For better or worse, we do need to acknowledge just how impressive it is for a franchise to last 30 years and have no downright bad films.
“Mission: Impossible – The Final Reckoning” is the eighth and (appropriately titled) final film of the “Mission: Impossible” franchise. Tom Cruise returns one last time as superspy Ethan Hunt, who sets out to locate a sunken submarine that houses the key to stopping a rogue AI. Hayley Atwell, Ving Rhames, Simon Pegg, Henry Czerny, and Angela Bassett all reprise their roles from previous films while Christopher McQuarrie, who directed the previous three installments, also returns.
Ever since I saw “Ghost Protocol” (the best one) back in 2011, the “Mission: Impossible” series has grown to become one of my favorite franchises. There are no bad films (the only “meh” installment is the second), which is very impressive for a series that has spanned five Presidential administrations, and I like how (for at least the first five installments) each installment has its own style and flair, often representative of the time of its release. I eagerly awaited “Final Reckoning,” and even if it largely plays like a drawn-out fanfic finale, it still has enough thrills and impressive stunt work to be worthy (enough) sendoff to Cruise’s famed franchise.
The “Mission: Impossible” films have become renowned for their stunts, with Tom Cruise famously performing his own. While previous films include scaling the Burj Khalifa and halo jumping over Paris, this film has two big ones: navigating a sunken sub and a biplane chase. Both have moments of intensity, and the dedication to the craft cannot be denied (the guy seated next me was hyperventilating), but they both also overstay their welcome a bit. I have no problem with set pieces lasting a while; “Rogue Nation,” “Fallout,” and “Dead Reckoning” all have chase sequences that go on for over ten minutes. The difference is those are in constantly-changing locations and the pace doesn’t relent. Here, we spend 20 minutes watching him struggle to climb aboard a flying plane; exciting stuff in bursts but not when stretched so thin. That being said, the sequence in the middle of the film where Cruise locates a sunken submarine on the ocean floor plays largely like a sci-fi horror film, and big credit goes to the sound department for creating such an eerie atmosphere.
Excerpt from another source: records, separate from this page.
(** X15: the index kept from the previous frame is used without a bounds
    check.  When it is not below the size of the list and some object of
    the list qualifies, [DetermineCipv] writes [objects[old_cipv_index]]
    outside the list: the call has no defined result. *)
Theorem DetermineCipv_previous_index_out_of_range (K : Constants)
    (M : Libm) (self : Cipv) (lane_objects : list LaneLine)
    (options : CipvOptions) (objects : list Object)
    (image ground : EgoLane) :
  (Z.of_nat (length objects) < 2 ^ 31)%Z ->
  frame_ego_lanes K self lane_objects options = Ok (image, ground) ->
  (forall o, o ∈ objects ->
             exists in_lane,
               IsObjectInTheLane K M self o image ground = Ok in_lane) ->
  (exists j o, objects !! j = Some o
               /\ IsObjectInTheLane K M self o image ground = Ok true) ->
  (Z.of_nat (length objects) <= old_cipv_index self)%Z ->
  DetermineCipv K M self lane_objects options objects = Undefined.
Proof.
  intros Hlen Hlanes Hlane (j & o & Hj & Hq) Hold.
  unfold frame_ego_lanes in Hlanes. unfold DetermineCipv.
  apply bind_Ok in Hlanes as ([t lanes] & -> & Hlanes).
  cbn [mbind outcome_bind] in *.
  apply bind_Ok in Hlanes as ([t' gnd] & -> & Hlanes).
  cbn [mbind outcome_bind] in *. injection Hlanes as <- <-.
  rewrite to_int32_small, Nat2Z.id by lia.
  destruct (DetermineCipv_loop_defined K M self (egolane_image lanes) gnd
              objects (map Z.of_nat (seq 0 (length objects)))
              ((-1)%Z, (-1)%Z) Hlane) as [[sel tid] Hloop].
  { apply List.Forall_forall. intros i Hi.
    apply list_elem_of_In, loop_range_spec in Hi. exact Hi. }
  { cbn. lia. }
  rewrite Hloop. cbn [mbind outcome_bind].
  destruct (DetermineCipv_loop_spec K M self (egolane_image lanes) gnd
              objects _ _ _ (loop_range_nonneg (length objects)) Hloop)
    as (Hsel & _ & Hany).
  cbn [fst] in Hsel, Hany.
  assert (Hpos : (0 <= sel)%Z).
  { apply (Hany (Z.of_nat j) o); [|now apply at_index_lookup|exact Hq].
    apply loop_range_spec. apply lookup_lt_Some in Hj. lia. }
  assert (Hrange : (sel < Z.of_nat (length objects))%Z).
  { destruct Hsel as [->|[Hmem _]]; [lia|].
    apply loop_range_spec in Hmem. lia. }
  destruct (Z.leb_spec 0 sel) as [_|]; [|lia].
  destruct (Z.leb_spec 0 (old_cipv_index self)) as [_|]; [|lia].
  destruct (Z.eqb_spec (old_cipv_index self) sel) as [|_]; [lia|].
  cbn [andb negb]. unfold assign_b_cipv at 2.
  now rewrite (at_index_beyond objects (old_cipv_index self) Hold).
Qed.

Lemma DetermineCipv_previous_index_out_of_range_witness :
  DetermineCipv sample_constants axis_libm stale_index_engine
    (lanes_around 0) cruise two_cars = Undefined.
Proof.
  apply (DetermineCipv_previous_index_out_of_range sample_constants
           axis_libm stale_index_engine (lanes_around 0) cruise two_cars
           frame1_lanes.1 frame1_lanes.2).
  - reflexivity.
  - vm_compute. reflexivity.
  - exact two_cars_lane_test.
  - exists 0%nat, lead_car. split; [reflexivity|vm_compute; reflexivity].
  - vm_compute. discriminate.
Defined.

(** ** Invariants of the trajectory tracker *)

Lemma to_size_t_small (z : Z) : (0 <= z < 2 ^ 64)%Z -> to_size_t z = z.
Proof. intros H. unfold to_size_t. now apply Z.mod_small. Qed.

Lemma to_size_t_range (z : Z) : (0 <= to_size_t z < 2 ^ 64)%Z.
Proof. unfold to_size_t. apply Z.mod_pos_bound. lia. Qed.

(** What the push of [CollectDrops] does to the size of a history. *)
Lemma cb_push_back_bounded (K : Constants) (pt : Q * Q)
    (b : circular_buffer) :
  (0 < DROPS_HISTORY_SIZE K)%Z ->
  cb_size b = 0%Z
  \/ (capacity b = DROPS_HISTORY_SIZE K
      /\ (cb_size b <= DROPS_HISTORY_SIZE K)%Z) ->
  let b' := cb_push_back pt
              (if (cb_size b =? 0)%Z
               then cb_set_capacity (DROPS_HISTORY_SIZE K) b else b) in
  capacity b' = DROPS_HISTORY_SIZE K
  /\ (0 < cb_size b' <= DROPS_HISTORY_SIZE K)%Z.
Proof.
  intros Hpos Hb. cbv zeta.
  destruct (Z.eqb_spec (cb_size b) 0) as [E0|N0].
  - assert (Hnil : items b = []).
    { unfold cb_size in E0. destruct (items b); [reflexivity|].
      cbn [length] in E0. lia. }
    unfold cb_push_back, cb_set_capacity, cb_size.
    cbn [capacity items]. rewrite Hnil, firstn_nil. cbn [length].
    destruct (Z.leb_spec (DROPS_HISTORY_SIZE K) 0) as [|_]; [lia|].
    change (Z.of_nat 0) with 0%Z.
    destruct (Z.ltb_spec 0 (DROPS_HISTORY_SIZE K)) as [_|]; [|lia].
    cbn [capacity items app length]. lia.
  - destruct Hb as [|[Hcap Hle]]; [contradiction|].
    assert (Hsz : (0 <= cb_size b)%Z) by (unfold cb_size; lia).
    unfold cb_push_back.
    destruct (Z.leb_spec (capacity b) 0) as [|_]; [lia|].
    destruct (Z.ltb_spec (cb_size b) (capacity b)) as [Hlt|Hge];
      unfold cb_size in *; cbn [capacity items]; rewrite length_app;
      cbn [length].
    + lia.
    + destruct (items b) as [|p rest]; cbn [length tl] in *; lia.
Qed.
The first hour of the film is actually kind of baffling, because it is full of exposition dumps and archival footage from previous films, none of which is really necessary when we’re eight films into a franchise. Most anyone watching “The Final Reckoning” surely watched “Dead Reckoning,” and it’s safe to assume they also watched the rest of the franchise, too. If they were going down the “Avengers: Endgame” fan service finale route it would have been cool to include previous actors or an abundance of fan-favorite bits like the masks, but instead the film shows (on multiple occasions) old clips of old bad guys or Cruise stunts, and it makes you think that Cruise and McQuarrie either don’t trust their audience to remember previous events, or want to be self-congratulatory of their franchise. It gets to the point of parody when characters begin to round-robin complete each other’s sentences and show flashbacks of interactions we saw just literal moments earlier, and given the film’s grim mood it comes off as too cheesy.
I’m a big fan of Cruise as an actor and appreciate his dedication to the art of movie making (just gotta ignore *that* one thing about his personal life). His Ethan Hunt continues to have some moments of dry humor, though the charm that he’s shown in the previous seven films is largely absent. And sure, part of that is because of the end of the world doom and gloom nature of the plot, but part of what makes the “Mission: Impossible” films so much fun is their ability to weave humor and levity into even the most serious, action-filled sequences, and that’s largely gone here.
A complaint I had about “Dead Reckoning” is the filmmakers’ decision to make the big bad guy a rogue evil AI (known as “The Entity”), a topic that was already played out in 2023. Now, two years and Hollywood strikes later, not to mention the real-world problems that AI is creating, it really is just tiring to pitch the “artificial intelligence is dangerous and could end the world!” when the same studios making these movies are implementing AI into all our media. I also think Esai Morales is such a vanilla nothing burger of a villain, with no backstory or charisma, and this film doubles down by having him be the one Ethan must face off against in the climax. The film introduces doomsday cults that support the Entity, and it would have been so much more interesting seeing Cruise have to stop terror attacks or actual individuals, instead of having beef with a faceless computer.
I know I spent most of this review pointing out flaws in the film, and maybe it’s because I was a bit surprised by how sloppy it is compared to McQ’s previous run. The more I sit on “The Final Reckoning” (and write about it), the more I just realize how easily-fixable many of its problems are. We didn’t need visual flashbacks to previous films like a YouTube fanfic video, though I appreciated some of the retcons and callbacks (including one that retroactively makes the third film, which is under-appreciated despite an all-time great villain performance from Philip Seymour Hoffman, become arguably the most-important of the whole series). Time will tell if this is actually the final installment of the franchise and Cruise’s action swan song (I hope it is, if only to see him return to grounded dramas), but if this really is the end then while it isn’t quite a whimper, it certainly isn’t a bang.